アヒージョにバゲット、瞬介の好きなオイルサーディンを用意して、夕食の支度は完了だ。
「おーい、夕飯出来たぞー」
ハムスターと戯れていた瞬介を呼ぶ。瞬介がハムスターにクッキーをあげ、ケージに戻す。
「手洗えよ」
「分かってるよ。」
「いただきます」
「いただきます!」
瞬介がオイルサーディンをバゲットに乗せる。
「オイルサーディン美味しいか?」
「美味しいよ。食べる?」
「いや、いいや。どうにも俺は好きになれん。」
「美味しいのに。」
自分で作ったタコのアヒージョが美味しかったので、白ワインを開ける。
「飲みすぎないでよ」
「分かってるよ。」
あっという間に白ワインは無くなり、ほろ酔い状態になって俺はソファに寝っ転がっていた。
「だから飲みすぎないでよって言ったのに…」
残っていたアヒージョを全て平らげ、片付けを遥斗の代わりにする。
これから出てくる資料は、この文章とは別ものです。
(** No operator [=] takes a [jsonb] and an [integer]. *)
Lemma calculate_quiz_points_raises sess student_id db :
  calculate_quiz_points sess student_id db = inl undefined_function.
Proof. reflexivity. Qed.

(** [student_id] is a column of [assignments] and the parameter. *)
Lemma calculate_assignment_points_raises sess student_id db :
  calculate_assignment_points sess student_id db = inl ambiguous_column.
Proof. by vm_compute. Qed.

Lemma upsert_points_raises sess variables now user_id db :
  upsert_points sess variables now user_id db = inl undefined_function.
Proof. reflexivity. Qed.

(** No table has the three columns [student_id], [owner_id] and [user_id]. *)
Lemma target_user_id_raises c : target_user_id c = inl undefined_column.
Proof. destruct c as [[]|o []|[]]; reflexivity. Qed.

Lemma rank_statement_trigger sess db :
  rank_statement sess update_leaderboard_variables db = inl ambiguous_column.
Proof. by vm_compute. Qed.

Lemma rank_statement_refresh sess db :
  rank_statement sess refresh_user_leaderboard_variables db = inl ambiguous_column.
Proof. by vm_compute. Qed.

(** ** The functions *)

Lemma update_leaderboard_raises sess now c db r :
  update_leaderboard sess now c db r ↔ r = Raise undefined_column.
Proof. unfold update_leaderboard. by rewrite target_user_id_raises. Qed.

Lemma update_leaderboard_run_raises sess now c db :
  update_leaderboard_run sess now c db = Raise undefined_column.
Proof. unfold update_leaderboard_run. by rewrite target_user_id_raises. Qed.

Lemma refresh_user_leaderboard_raises sess now user_id db r :
  refresh_user_leaderboard sess now user_id db r ↔ r = Raise undefined_function.
Proof. unfold refresh_user_leaderboard. by rewrite upsert_points_raises. Qed.

Lemma refresh_user_leaderboard_run_raises sess now user_id db :
  refresh_user_leaderboard_run sess now user_id db = Raise undefined_function.
Proof. unfold refresh_user_leaderboard_run. by rewrite upsert_points_raises. Qed.

Lemma call_iff sess now fn c db r :
  call sess now fn c db r ↔ r = call_run sess now fn c db.
Proof.
  destruct fn; simpl; [|done].
  by rewrite update_leaderboard_raises, update_leaderboard_run_raises.
Qed.

Lemma fire_iff sess now events db r :
  fire sess now events db r ↔ r = fire_run sess now events db.
Proof.
  split.
  - induction 1 as [db|new events db r Hn _ IH|new events db Hn
                    |fn c events db db1 r Hc _ IH|fn c events db e Hc]; simpl.
    + done.
    + by rewrite Hn.
    + by rewrite Hn.
    + apply call_iff in Hc. by rewrite <- Hc.
    + apply call_iff in Hc. by rewrite <- Hc.
  - intros ->. revert db. induction events as [|[new|fn c] events IH]; intros db; simpl.
    + constructor.
    + destruct (references_hold db new) eqn:Hn.
      * by apply fire_checked.
      * by apply fire_dangling.
    + destruct (call_run sess now fn c db) as [db1|e] eqn:Hc.
      * eapply fire_step; [by apply call_iff|apply IH].
      * apply fire_raise. by apply call_iff.
Qed.

Lemma refresh_each_iff sess now ids db r :
  refresh_each sess now ids db r ↔ r = refresh_each_run sess now ids db.
Proof.
  destruct ids as [|user_id ids]; cbn [refresh_each_run].
  - split; [by inversion 1|intros ->; constructor].
  - rewrite refresh_user_leaderboard_run_raises. split.
    + inversion 1 as [|???? r' Hr|???? Hr]; subst;
        apply refresh_user_leaderboard_raises in Hr; congruence.
    + intros ->. apply refresh_each_raise. by apply refresh_user_leaderboard_raises.
Qed.

Lemma refresh_all_leaderboard_iff sess now db r :
  refresh_all_leaderboard sess now db r ↔ r = refresh_all_leaderboard_run sess now db.
Proof.
  unfold refresh_all_leaderboard, refresh_all_leaderboard_run.
  destruct (clear_leaderboard sess db) as [e|[db1 ids]]; [done|]. apply refresh_each_iff.
Qed.

(** Every statement has one outcome: the rank statement, the only place
    where an order is left open, is never run. *)
Lemma execute_iff sess now s db r :
  execute sess now s db r ↔ r = execute_run sess now s db.
Proof.
  destruct s; unfold execute, execute_run; cbn beta iota;
    try (destruct (apply_statement _ _ _) as [err|[db1 events]]; [done|apply fire_iff]).
  - by rewrite refresh_user_leaderboard_raises, refresh_user_leaderboard_run_raises.
  - apply refresh_all_leaderboard_iff.
Qed.

Lemma execute_run_sound sess now s db : execute sess now s db (execute_run sess now s db).
Proof. by apply execute_iff. Qed.

Lemma exec_run_sound now s db : exec now s db (exec_run now s db).
Proof. apply execute_run_sound. Qed.

Lemma client_exec_run_sound uid now s db :
  client_exec uid now s db (client_exec_run uid now s db).
Proof. apply execute_run_sound. Qed.

(** ** Row-level security *)

(** A policy with a sub-select on [users] cannot be expanded: the policy
    "Admins can view all users" reads [users] again. *)
Lemma quals_reads_users uid db cmd t :
  existsb pol_reads_users (applicable cmd t) = true →
  quals depth [] uid db cmd t = inl invalid_object_definition.
Proof. destruct cmd, t; intros H; try (by vm_compute in H); reflexivity. Qed.

(** A table without a policy for the command lets no row through. *)
Lemma quals_no_policy uid db cmd t :
  applicable cmd t = [] → quals depth [] uid db cmd t = inr (λ _, false).
Proof. intros H. unfold depth. cbn [quals]. by rewrite H. Qed.

Lemma row_security_reads_users uid db cmd reads t :
  existsb pol_reads_users (applicable cmd t) = true →
  row_security (client uid) db cmd reads t = inl invalid_object_definition.
Proof. intros H. unfold row_security. by rewrite (quals_reads_users uid db cmd t H). Qed.

(** The [SELECT] policies come with a statement that reads a column. *)
Lemma row_security_reading uid db cmd t :
  cmd = cmd_update ∨ cmd = cmd_delete →
  applicable cmd t = [] →
  existsb pol_reads_users (applicable cmd_select t) = true →
  row_security (client uid) db cmd true t = inl invalid_object_definition.
Proof.
  intros Hc Hn Hs. unfold row_security. rewrite (quals_no_policy uid db cmd t Hn).
  cbn [mbind error_bind]. replace (true && bool_decide (cmd ∈ [cmd_update; cmd_delete])) with true.
  - by rewrite (quals_reads_users uid db cmd_select t Hs).
  - symmetry. apply bool_decide_eq_true. destruct Hc as [->| ->]; set_solver.
Qed.

Lemma row_security_not_reading uid db cmd t :
  applicable cmd t = [] →
  row_security (client uid) db cmd false t = inr (λ _, false).
Proof. intros Hn. unfold row_security. by rewrite (quals_no_policy uid db cmd t Hn). Qed.

(** The policies of [leaderboard] for a client: every row may be read, none
    written. *)
Lemma row_security_leaderboard uid db cmd reads :
  ∃ q, row_security (client uid) db cmd reads t_leaderboard = inr q
       ∧ ∀ row, q row = bool_decide (cmd = cmd_select).
Proof. destruct cmd, reads; eexists; (split; [reflexivity|done]). Qed.

(** ** Triggers and the events after a statement *)

Lemma after_row_calls_leaderboard changes : after_row_calls t_leaderboard changes = [].
Proof. induction changes as [|c changes IH]; [done|]. unfold after_row_calls in *. simpl. exact IH. Qed.

(** No trigger is declared for [DELETE]. *)
Lemma after_row_calls_deleted t changes :
  Forall (λ c, event_of c = DELETE) changes → after_row_calls t changes = [].
Proof.
  induction 1 as [|c changes Hc _ IH]; [done|].
  unfold after_row_calls in *. cbn [flat_map]. rewrite IH, app_nil_r.
  unfold fires. rewrite Hc. by destruct t.
Qed.

Lemma deletions_deleted {A} (mk : A → trigger_row) wh (tbl : list A) :
  Forall (λ c, event_of c = DELETE) (deletions mk wh tbl).
Proof.
  unfold deletions. apply Forall_forall. intros c Hc.
  apply list_elem_of_fmap in Hc as (r & -> & _). done.
Qed.

Lemma after_events_deleted t changes :
  Forall (λ c, event_of c = DELETE) changes → after_events t changes = [].
Proof.
  induction 1 as [|c changes Hc Hall IH]; [done|].
  unfold after_events in *. cbn [flat_map]. rewrite IH, app_nil_r.
  rewrite (after_row_calls_deleted t [c]) by (by constructor).
  by destruct c.
Qed.

Lemma cascade_changes_nil u db : cascade_changes u db = [].
Proof.
  unfold cascade_changes.
  rewrite !after_events_deleted by apply deletions_deleted.
  rewrite after_events_deleted; [done|]. destruct (leaderboard db !! u); by repeat constructor.
Qed.

(** An inserted or updated row of [projects], [assignments] or
    [quiz_attempts] has [update_leaderboard] called for it. *)
Lemma source_table_cases t :
  t ∈ [t_projects; t_assignments; t_quiz_attempts] →
  t = t_projects ∨ t = t_assignments ∨ t = t_quiz_attempts.
Proof.
  intros Ht.
  apply elem_of_cons in Ht as [->|Ht]; [by left|].
  apply elem_of_cons in Ht as [->|Ht]; [by right; left|].
  apply elem_of_cons in Ht as [->|Ht]; [by right; right|].
  by apply elem_of_nil in Ht.
Qed.

Lemma after_row_calls_written t c :
  t ∈ [t_projects; t_assignments; t_quiz_attempts] →
  changed_table c = t → event_of c ≠ DELETE →
  ∃ rest, after_row_calls t [c] = (fn_update_leaderboard, c) :: rest.
Proof.
  intros Ht Hc He. apply source_table_cases in Ht.
  destruct c as [new|old new|old]; [| |done]; simpl in Hc; subst t;
    destruct new; try (by destruct Ht as [?|[?|?]]); clear Ht.
  1-3: by eexists.
  all: unfold after_row_calls, fires; cbn;
    try destruct (SQL.is_null _ && SQL.is_not_null _); by eexists.
Qed.

(** The events queued for such rows end with a condition: the check of a
    foreign key when it runs and fails, the trigger function otherwise. *)
Lemma fire_run_written sess now t c changes db :
  t ∈ [t_projects; t_assignments; t_quiz_attempts] →
  changed_table c = t → event_of c ≠ DELETE →
  fire_run sess now (after_events t (c :: changes)) db
  = match ri_checks c with
    | ri_check new :: _ =>
        if references_hold db new then Raise undefined_column
        else Raise foreign_key_violation
    | _ => Raise undefined_column
    end.
Proof.
  intros Ht Hc He. destruct (after_row_calls_written t c Ht Hc He) as [rest Hcalls].
  unfold after_events. cbn [flat_map]. rewrite Hcalls. cbn [map fst snd].
  assert (ri_checks c = [] ∨ ∃ new, ri_checks c = [ri_check new]) as [->|[new ->]].
  { destruct c as [new|old new|old]; simpl.
    - destruct (foreign_keys new); eauto.
    - destruct (bool_decide _); eauto.
    - eauto. }
  - cbn. by rewrite update_leaderboard_run_raises.
  - cbn. destruct (references_hold db new); [|done].
    by rewrite update_leaderboard_run_raises.
Qed.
すると。
「瞬介~可愛いな~」
酔っ払いが後から抱きついてきた。
「片付けてるんだから、ちょっと待って!」
「待ちませ~ん」
その手は僕の股ぐらに伸びてきた。
「んっ……ダメだって……ばっ!」
「いいことしようぜ~」
そのまま押し倒され、服を脱がされる。
何度も「気持ちいいこと」をされ、2ラウンド。
遥斗はそのまま眠ってしまった。
僕は途中だった片付けを終わらせ、お風呂に入る。
「明日説教だな……」
お風呂の中、小さく決意した。
[newpage]
風邪を引いた。症状は激しい喉の痛みと、頭痛、38度の熱。
「あら、38度あるね。インフルじゃない?」
「関節は痛くないから…」
「とりあえず病院行った方がいいよ。僕は出勤時間だから行くね。」
「薄情者!」
「卵がゆは買ってあるからね~」
そう言って薄情者は部屋を出ていった。
「しかし困ったな…病院行くにも車運転しなきゃなのに…あ、」
そういえば今日は兎沢くんと遊ぶ約束してたんだ。兎沢くんに看病してもらおう。
「あ、もしもし兎沢くん?」
「はい…酷い声っすね」
「風邪引いてさ」
「じゃあ今日は中止っすか?」
「いや、看病して欲しいんだよ。」
「あれ。同居人さんは?」
「仕事だとさゲホッゲホッ」
んー分かりました、と兎沢くんが看病に来てくれることになった。
部屋は片付けてあるし、大丈夫だろう。
インターホンが鳴る。高熱にうなされながら出ると、兎沢くんがいた。
「すげぇ調子悪そうっすね。はい、ポカリ買って来ましたよ。」
「出来る子だゲホッゲホッ」
「早く病院行きましょ」
服を着替え車に乗り込む。行先は職場だ。
「前沢クリニックでいいっすか?」
「構わないです」
「出発します。」
「兎沢くんNBOX乗りなんだね。」
「乗せる人いませんけどね。」
10分で職場に着く。ふらふらしながら病院へのエレベーターに乗る。
「こんにち…酒井さんどうしたの?」
「風邪引きまして…」
「とりあえず熱測って!」
「はい。」
「38度8分。高いわね。今患者さんいないからすぐ呼ばれるわよ。」
椅子に座って兎沢くんの肩を枕にしながら寝ていると、
「酒井さーん、酒井さんどうぞ」
呼ばれた。診察室に入る。そこにはいつも電話で話す院長がいた。椅子に座り症状を伝えると、まずは喉を見られた。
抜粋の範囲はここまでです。